The development of a luxury altogether
European, cannot be complained of amidst the prosperity and increasing
civilization of the
Havannah; but, along with the introduction of the
flour, wine, and spirituous liquors of Europe, we find, in the year
1816, 1 1/2millions of piastres; and, in the year 1823, 3 1/2 millions
for salt meat, rice and dried vegetables. In the last mentioned year,
the importation of rice was 323,000 arrobas; and the importation of
dried and salt meat (tasajo), for the slaves, 465,000 arrobas.
The scarcity of necessary articles of subsistence characterizes a part
of the tropical climates where the imprudent activity of Europeans has
inverted the order of nature: it will diminish in proportion as the
inhabitants, more enlightened respecting their true interests, and
discouraged by the low price of colonial produce, will vary the
cultivation, and give free scope to all the branches of rural economy.
The principles of that narrow policy which guides the government of
very small islands, inhabited by men who desert the soil whenever they
are sufficiently enriched, cannot be applicable to a country of an
extent nearly equal to that of England, covered with populous cities,
and where the inhabitants, established from father to son during ages,
far from regarding themselves as strangers to the American soil,
cherish it as their own country.
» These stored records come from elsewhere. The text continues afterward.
(* ===== verification/Registration.v ===== *)
(** * Registration: [updatePrometheusYML] as a whole, and the start of
    the process

    [updatePrometheusYML] (index.js 113-162) reads and parses the
    configuration file, edits the document ([registerTarget] of
    ConfigMutator, lines 122-145), prints it back over the file and
    sends the reload request.  It is a function from worlds to
    completions: [Ok w'] is a normal return in world [w'], [Throw e] an
    exception that nothing catches; the world is then as it was, since
    every statement that can throw outside a [try] stands before the
    first effect.

    [main] (lines 90, 105-108, 164 and 234-236) is the module body: it
    resolves the address, registers and starts listening.  What happens
    later, when the reply to the reload request arrives and when the
    socket is bound, is the step relation [step]. *)

From stdpp Require Import base strings pretty numbers gmap option list.
From S2P Require Import Prelude JsValue AddressResolver ConfigMutator World.

Local Open Scope string_scope.
Local Open Scope nat_scope.
Local Open Scope list_scope.

(** ** Data *)

(** What the process is started with: its environment, the network
    interfaces of the machine and the directory of the script. *)
Record host : Type := {
  env : gmap string string;
  nets : list (string * list NetworkInterfaceInfo);
  dirname : string
}.

(** What comes back for the reload request: a response with its status
    code, or an [error] event. *)
Inductive reply : Type :=
| Response (statusCode : Z)
| Failed (err : exn).

(** What the event loop still owes the program after [main]. *)
Inductive event : Type :=
| Listening
| Reply (r : reply).

#[export] Instance reply_eq_dec : EqDecision reply.
Proof. solve_decision. Defined.

#[export] Instance event_eq_dec : EqDecision event.
Proof. solve_decision. Defined.

(** A process after [main]: the world as it is now, how many of the
    requests it sent have had their reply, whether the callback of
    [app.listen] is still to run, and the exception that ended it, if
    one did. *)
Record process : Type := {
  now : world;
  answered : nat;
  listening_pending : bool;
  crashed : option exn
}.

(** ** Operations *)

Definition reloadUrl : string := "http://localhost:9090/-/reload".

Definition prometheusConfigPath (dir : string) : string :=
  path_join dir "prometheus.yml".

(** The callbacks of lines 155-160. *)
Definition on_reply (r : reply) (w : world) : world :=
  match r with
  | Response statusCode =>
      console_log
        [Str ("Prometheus reload triggered, status code: " +:+ pretty statusCode)] w
  | Failed err => console_error [Str "Error triggering Prometheus reload:"; Err err] w
  end.

(** Lines 154-161. *)
Definition trigger_reload (w : world) : world :=
  request_end {| url := reloadUrl; method := "POST" |} w.

(** The message of line 142 or of line 144. *)
Definition added_message (added : bool) (target : string) : list log_arg :=
  [Str (if added then "Added target to Prometheus config:"
        else "Target already exists in Prometheus config:");
   Str target].

Section registration.
Context `{Yaml}.
Variable path : string.
Variable target : string.

(** Line 116. *)
Definition read_config (w : world) : js value :=
  let* text := readFileSync path w in
  load text.

(** Lines 147-152. *)
Definition write_config (config : value) (w : world) : world :=
  match (let* text := dump config in writeFileSync path text w) with
  | Ok w' => console_log [Str "Prometheus config updated."] w'
  | Throw err => console_error [Str "Error writing Prometheus config:"; Err err] w
  end.

Definition updatePrometheusYML (w : world) : js world :=
  match read_config w with
  | Throw err => Ok (console_error [Str "Error reading Prometheus config:"; Err err] w)
  | Ok config =>
      let* m := registerTarget target config in
      match m with
      | NoScrapeConfigs =>
          Ok (console_error [Str "No scrape_configs found in Prometheus config."] w)
      | JobNotFound =>
          Ok (console_error [Str "Job 'prometheus' not found in Prometheus config."] w)
      | Mutated added config' =>
          Ok (trigger_reload
                (write_config config' (console_log (added_message added target) w)))
      end
  end.

End registration.

(** The callback of [app.listen], line 235. *)
Definition started_message (externalIP : string) (port : value) : list log_arg :=
  [Str ("Express Server Started at http://" +:+ externalIP +:+ ":" +:+ ToString port)].

(** The module body.  An exception of [updatePrometheusYML] ends the
    process before [app.listen] is reached.  What lies between the two
    (lines 166-232) is taken to return without an exception, and
    [app.listen] to open the socket. *)
Definition main `{Yaml} (h : host) (w : world) : process :=
  let port := PORT (env h) in
  let externalIP := getExternalIPv4 (nets h) in
  let target := targetAddress externalIP port in
  let w1 := console_log [Str "Detected target address:"; Str target] w in
  match updatePrometheusYML (prometheusConfigPath (dirname h)) target w1 with
  | Throw e =>
      {| now := w1; answered := length (outbox w); listening_pending := false;
         crashed := Some e |}
  | Ok w2 =>
      {| now := listen port HOST w2;
         answered := length (outbox w);
         listening_pending := true;
         crashed := None |}
  end.

(** One turn of the event loop after [main]. *)
Definition deliver (h : host) (ev : event) (p : process) : option process :=
  match crashed p, ev with
  | Some _, _ => None
  | None, Listening =>
      if listening_pending p then
        Some {| now := console_log
                         (started_message (getExternalIPv4 (nets h)) (PORT (env h))) (now p);
                answered := answered p;
                listening_pending := false;
                crashed := None |}
      else None
  | None, Reply r =>
      if decide (answered p < length (outbox (now p))) then
        Some {| now := on_reply r (now p);
                answered := S (answered p);
                listening_pending := listening_pending p;
                crashed := None |}
      else None
  end.

Inductive step (h : host) : process → event → process → Prop :=
| StepListening p :
    crashed p = None → listening_pending p = true →
    step h p Listening
      {| now := console_log
                  (started_message (getExternalIPv4 (nets h)) (PORT (env h))) (now p);
         answered := answered p;
         listening_pending := false;
         crashed := None |}
| StepReply p r :
    crashed p = None → answered p < length (outbox (now p)) →
    step h p (Reply r)
      {| now := on_reply r (now p);
         answered := S (answered p);
         listening_pending := listening_pending p;
         crashed := None |}.

(** The processes the event loop can reach from [p], with the events
    that led there. *)
Definition steps (h : host) : process → list event → process → Prop :=
  star (step h).

(** The event loop run on a list of events, first event first. *)
Definition run (h : host) : list event → process → option process :=
  exec (deliver h).

(** How many replies, and how many [listening] events, a sequence of
    events holds. *)
Definition replies (evs : list event) : nat :=
  length (filter (λ ev, ev ≠ Listening) evs).

Definition bindings (evs : list event) : nat :=
  length (filter (λ ev, ev = Listening) evs).

(** ** The outcomes of registration, as a relation

    [registered path target w w'] lists the four ways in which
    [updatePrometheusYML] returns, each with what it has done to the
    world. *)
Inductive registered `{Yaml} (path target : string) (w : world) : world → Prop :=
| Unreadable err :
    read_config path w = Throw err →
    registered path target w
      (console_error [Str "Error reading Prometheus config:"; Err err] w)
| WithoutScrapeConfigs c :
    read_config path w = Ok c → registerTarget target c = Ok NoScrapeConfigs →
    registered path target w
      (console_error [Str "No scrape_configs found in Prometheus config."] w)
| WithoutJob c :
    read_config path w = Ok c → registerTarget target c = Ok JobNotFound →
    registered path target w
      (console_error [Str "Job 'prometheus' not found in Prometheus config."] w)
| Edited c added c' :
    read_config path w = Ok c → registerTarget target c = Ok (Mutated added c') →
    registered path target w
      (trigger_reload
         (write_config path c' (console_log (added_message added target) w))).

(** The document was read and a job to edit was found in it. *)
Definition edited `{Yaml} (path target : string) (w : world) : Prop :=
  ∃ c added c', read_config path w = Ok c ∧
    registerTarget target c = Ok (Mutated added c').

(** ** Example worlds *)

Definition app_host : host := {| env := ∅; nets := host_nets; dirname := "/app" |}.

(** A machine whose configuration file holds [text]. *)
Definition disk (text : string) : world :=
  {| files := {[ "/app/prometheus.yml" := text ]};
     write_protected := ∅;
     console := [];
     outbox := [];
     listening := None |}.

(** The same with the file protected against writing. *)
Definition protected_disk (text : string) : world :=
  {| files := {[ "/app/prometheus.yml" := text ]};
     write_protected := {[ "/app/prometheus.yml" ]};
     console := [];
     outbox := [];
     listening := None |}.

(** A machine without the file. *)
Definition empty_disk : world :=
  {| files := ∅; write_protected := ∅; console := []; outbox := []; listening := None |}.

(** A document whose only job is another one. *)
Definition node_only : value :=
  VObject [("scrape_configs", VArray [VObject [("job_name", VString "node")]] [])].

(** The process started on a machine whose file holds [doc3], after
    the reply to its reload request and the [listening] event. *)
Definition served : option process :=
  run app_host [Reply (Response 200); Listening]
    (main app_host (disk (ref_print doc3))).

(** ** Lemmas: effects of the parts *)

Section registration_lemmas.
Context `{Yaml}.
Variable path : string.
Variable target : string.

(** Printing the document changes no other file, sends nothing and
    prints one line. *)
Lemma write_config_frame c w :
  (∀ p, p ≠ path → files (write_config path c w) !! p = files w !! p) ∧
  write_protected (write_config path c w) = write_protected w ∧
  outbox (write_config path c w) = outbox w ∧
  listening (write_config path c w) = listening w ∧
  ∃ line, console (write_config path c w) = console w ++ [line].
Proof.
  unfold write_config. destruct (result_bind _ _) as [w'|e] eqn:Hw; simpl.
  - inv_result. apply writeFileSync_Ok in Hw as [_ ->]. simpl.
    split_and!; [|done..|by eexists]. intros p Hp. by rewrite lookup_insert_ne.
  - split_and!; [done..|by eexists].
Qed.

Lemma write_config_Ok c s w :
  dump c = Ok s → path ∉ write_protected w →
  files (write_config path c w) = <[path := s]> (files w) ∧
  console (write_config path c w) =
    console w ++ [{| to := Stdout; args := [Str "Prometheus config updated."] |}].
Proof.
  intros Hs Hp. unfold write_config. rewrite Hs. cbn [result_bind].
  unfold writeFileSync. by rewrite decide_False.
Qed.

Lemma write_config_protected c w :
  path ∈ write_protected w →
  files (write_config path c w) = files w ∧
  ∃ e, console (write_config path c w) =
    console w ++ [{| to := Stderr; args := [Str "Error writing Prometheus config:"; Err e] |}].
Proof.
  intros Hp. unfold write_config. destruct (dump c) as [s|e]; cbn [result_bind].
  - unfold writeFileSync. rewrite decide_True by done. by eauto.
  - by eauto.
Qed.

End registration_lemmas.

(** ** Lemmas: reading *)

Section update_lemmas.
Context `{Yaml}.
Variable path : string.
Variable target : string.

(** Reading looks at the configuration file only. *)
Lemma read_config_frame w1 w2 :
  files w1 !! path = files w2 !! path → read_config path w1 = read_config path w2.
Proof. unfold read_config, readFileSync. by intros ->. Qed.

Lemma read_config_Ok w c :
  read_config path w = Ok c ↔ ∃ text, files w !! path = Some text ∧ load text = Ok c.
Proof.
  unfold read_config, readFileSync. rewrite result_bind_Ok.
  destruct (files w !! path) as [text|]; naive_solver.
Qed.

Lemma read_config_Throw w e :
  read_config path w = Throw e ↔
  (files w !! path = None ∧ e = SystemError "ENOENT") ∨
  (∃ text, files w !! path = Some text ∧ load text = Throw e).
Proof.
  unfold read_config, readFileSync. rewrite result_bind_Throw.
  destruct (files w !! path) as [text|]; naive_solver.
Qed.

Lemma read_config_plain w c :
  read_config path w = Ok c → c = VUndefined ∨ loaded c = true.
Proof. intros (text & _ & Hl)%read_config_Ok. by eapply load_plain. Qed.
(* ===== verification/HttpService.v ===== *)
(** * HttpService: the routes, the observer and the metrics registry

    Models index.js 179-232 for [GET] requests: the two metrics of the
    program ([total_req], line 191, and [http_express_req_res_time],
    line 184), the [response-time] observer that updates them when a
    response is written (lines 196-205), and the three routes (lines
    207-232) with the answer Express gives when none matches.

    The service is a state machine.  A request that arrives is handled
    in one turn of the event loop, except on [/slow], where the handler
    waits for [doSomeHeavyTask]: the request is then pending until the
    task settles, and other requests are served in between.  [serve] is
    one turn as a function, [serving] the same as a relation, [trace]
    its closure.

    The histogram is kept as the list of its observations; what
    [prom-client] exposes of it (bucket counts, count and sum of a label
    set) are the functions [bucket_count], [series_count] and
    [series_sum].  Times are whole numbers of nanoseconds, the resolution
    of the clock [response-time] reads (the library hands them on in
    milliseconds, as fractions).  Two registries that differ in the order of
    their observations expose the same ([registry_equiv]); this is the
    equivalence under which the order of the turns does not matter. *)

From Stdlib Require Import Ascii.
From stdpp Require Import base strings pretty numbers gmap option list.
From S2P Require Import Prelude JsValue AddressResolver.

Local Open Scope string_scope.
Local Open Scope nat_scope.
Local Open Scope list_scope.

(** ** Data *)

Record request : Type := {
  req_method : string;
  req_url : string
}.

(** The label set of an observation (lines 199-203). *)
Record labels : Type := {
  method : string;
  route : string;
  status_code : Z
}.

(** What the registry holds of the two metrics of the program. *)
Record registry : Type := {
  total_req : nat;
  observations : list (labels * Z)
}.

(** The body of a response: a JSON document, the exposition of the
    registry as it was when [/metrics] read it, or the page Express
    answers when no route matches. *)
Inductive body : Type :=
| Json (v : value)
| Exposition (snapshot : registry)
| CannotGet (path : string).

Record response : Type := {
  statusCode : Z;
  contentType : string;
  payload : body
}.

Inductive level : Type :=
| Info
| Error.

(** How [doSomeHeavyTask] settles: with the time it took, or with an
    error that has a message. *)
Inductive outcome : Type :=
| Resolved (timeTaken : value)
| Rejected (message : string).

Inductive route_name : Type :=
| Root
| Slow
| Metrics
| NoRoute.

(** The service: the registry, the lines given to the logger, the
    requests on [/slow] whose task has not settled, and the responses
    written, latest last; requests are told apart by a number. *)
Record server : Type := {
  metrics : registry;
  logged : list (level * string);
  pending : list (nat * request);
  sent : list (nat * response)
}.

(** What a turn of the event loop brings: a request, or the settling
    of the task of a pending request.  [time] is what [response-time]
    measures when the response of this turn is written. *)
Inductive signal : Type :=
| Incoming (id : nat) (req : request) (time : Z)
| Settled (id : nat) (o : outcome) (time : Z).

#[export] Instance request_eq_dec : EqDecision request.
Proof. solve_decision. Defined.

#[export] Instance labels_eq_dec : EqDecision labels.
Proof. solve_decision. Defined.

#[export] Instance registry_eq_dec : EqDecision registry.
Proof. solve_decision. Defined.

#[export] Instance body_eq_dec : EqDecision body.
Proof. solve_decision. Defined.

#[export] Instance response_eq_dec : EqDecision response.
Proof. solve_decision. Defined.

#[export] Instance route_name_eq_dec : EqDecision route_name.
Proof. solve_decision. Defined.

(** ** The metrics (lines 184-194) *)

(** The upper bounds of the histogram, in milliseconds. *)
Definition buckets : list Z := [1; 50; 100; 200; 400; 500; 800; 1000; 2000]%Z.

Definition empty_registry : registry := {| total_req := 0; observations := [] |}.

(** [totalReqCounter.inc()] *)
Definition inc (r : registry) : registry :=
  {| total_req := S (total_req r); observations := observations r |}.

(** [reqResTime.labels(l).observe(time)] *)
Definition observe (l : labels) (time : Z) (r : registry) : registry :=
  {| total_req := total_req r; observations := observations r ++ [(l, time)] |}.

(** What the histogram exposes of a label set: the number of its
    observations of at most [le] milliseconds, their number, and their
    sum.  These are views of the list of observations and no code of
    index.js.  The observer is handed the time in milliseconds, as a
    fraction that carries the nanoseconds of the clock; the model keeps
    that time as a whole number of nanoseconds, so the bucket of [le]
    milliseconds takes the observations of at most [le * 1000000]. *)
Definition bucket_count (l : labels) (le : Z) (r : registry) : nat :=
  length (filter (λ o, o.1 = l ∧ (o.2 ≤ le * 1000000)%Z) (observations r)).

Definition series_count (l : labels) (r : registry) : nat :=
  length (filter (λ o, o.1 = l) (observations r)).

Definition series_sum (l : labels) (r : registry) : Z :=
  foldr Z.add 0%Z ((filter (λ o, o.1 = l) (observations r)).*2).

(** ** The observer (lines 196-205) *)

Definition responseTime (req : request) (res : response) (time : Z) (r : registry) : registry :=
  observe {| method := req_method req; route := req_url req; status_code := statusCode res |}
    time (inc r).

(** ** Routing *)

(** The path of a URL: what stands before the query string. *)
Fixpoint pathname (u : string) : string :=
  match u with
  | "" => ""
  | String c u' => if decide (c = "?"%char) then "" else String c (pathname u')
  end.

Definition lower_ascii (c : ascii) : ascii :=
  let n := nat_of_ascii c in
  if decide (65 ≤ n ≤ 90) then ascii_of_nat (n + 32) else c.

Fixpoint lower (s : string) : string :=
  match s with
  | "" => ""
  | String c s' => String (lower_ascii c) (lower s')
  end.

(** Express matches a path without regard to case and allows one
    slash after it. *)
Definition matches (path pattern : string) : bool :=
  bool_decide (lower path = pattern) ||
  bool_decide (pattern ≠ "/" ∧ lower path = pattern +:+ "/").

(** The routes in the order they are registered (lines 207, 212, 228). *)
Definition route_of (req : request) : route_name :=
  let p := pathname (req_url req) in
  if matches p "/" then Root
  else if matches p "/slow" then Slow
  else if matches p "/metrics" then Metrics
  else NoRoute.

(** ** Responses *)

(** [res.json(v)] with the status set before it. *)
Definition json (status : Z) (v : value) : response :=
  {| statusCode := status; contentType := "application/json; charset=utf-8";
     payload := Json v |}.

(** Line 209. *)
Definition hello : response :=
  json 200 (VObject [("message", VString "Hello from Express Server")]).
The population of the island of Cuba,
which in fifty years will perhaps exceed a million, may open by its
own consumption an immense field to native industry. If the
slave-trade should cease altogether, the slaves will pass by degrees
into the class of free men; and society, being reconstructed, without
suffering any of the violent convulsions of civil dissension, will
follow the path which nature has traced for all societies that become
numerous and enlightened. The cultivation of the sugar-cane and of
coffee will not be abandoned; but it will no longer remain the
principal basis of national existence than the cultivation of
cochineal in Mexico, of indigo in Guatimala, and of cacao in
Venezuela. A free, intelligent and agricultural population will
progressively succeed a slave population, destitute of foresight and
industry. Already the capital which the commerce of the Havannah has
placed within the last twenty-five years in the hands of cultivators,
has begun to change the face of the country; and to that power, of
which the action is constantly increasing, another will be necessarily
joined, inseparable from the progress of industry and national
wealth - the development of human intelligence. On these united powers
depend the future destinies of the metropolis of the West Indies.
In reference to what has been said respecting external commerce, I may
quote the author of a memoir which I have often mentioned, and who
describes the real situation of the island. "At the Havannah, the
effects of accumulated wealth begin to be felt; the price of
provisions has been doubled in a small number of years.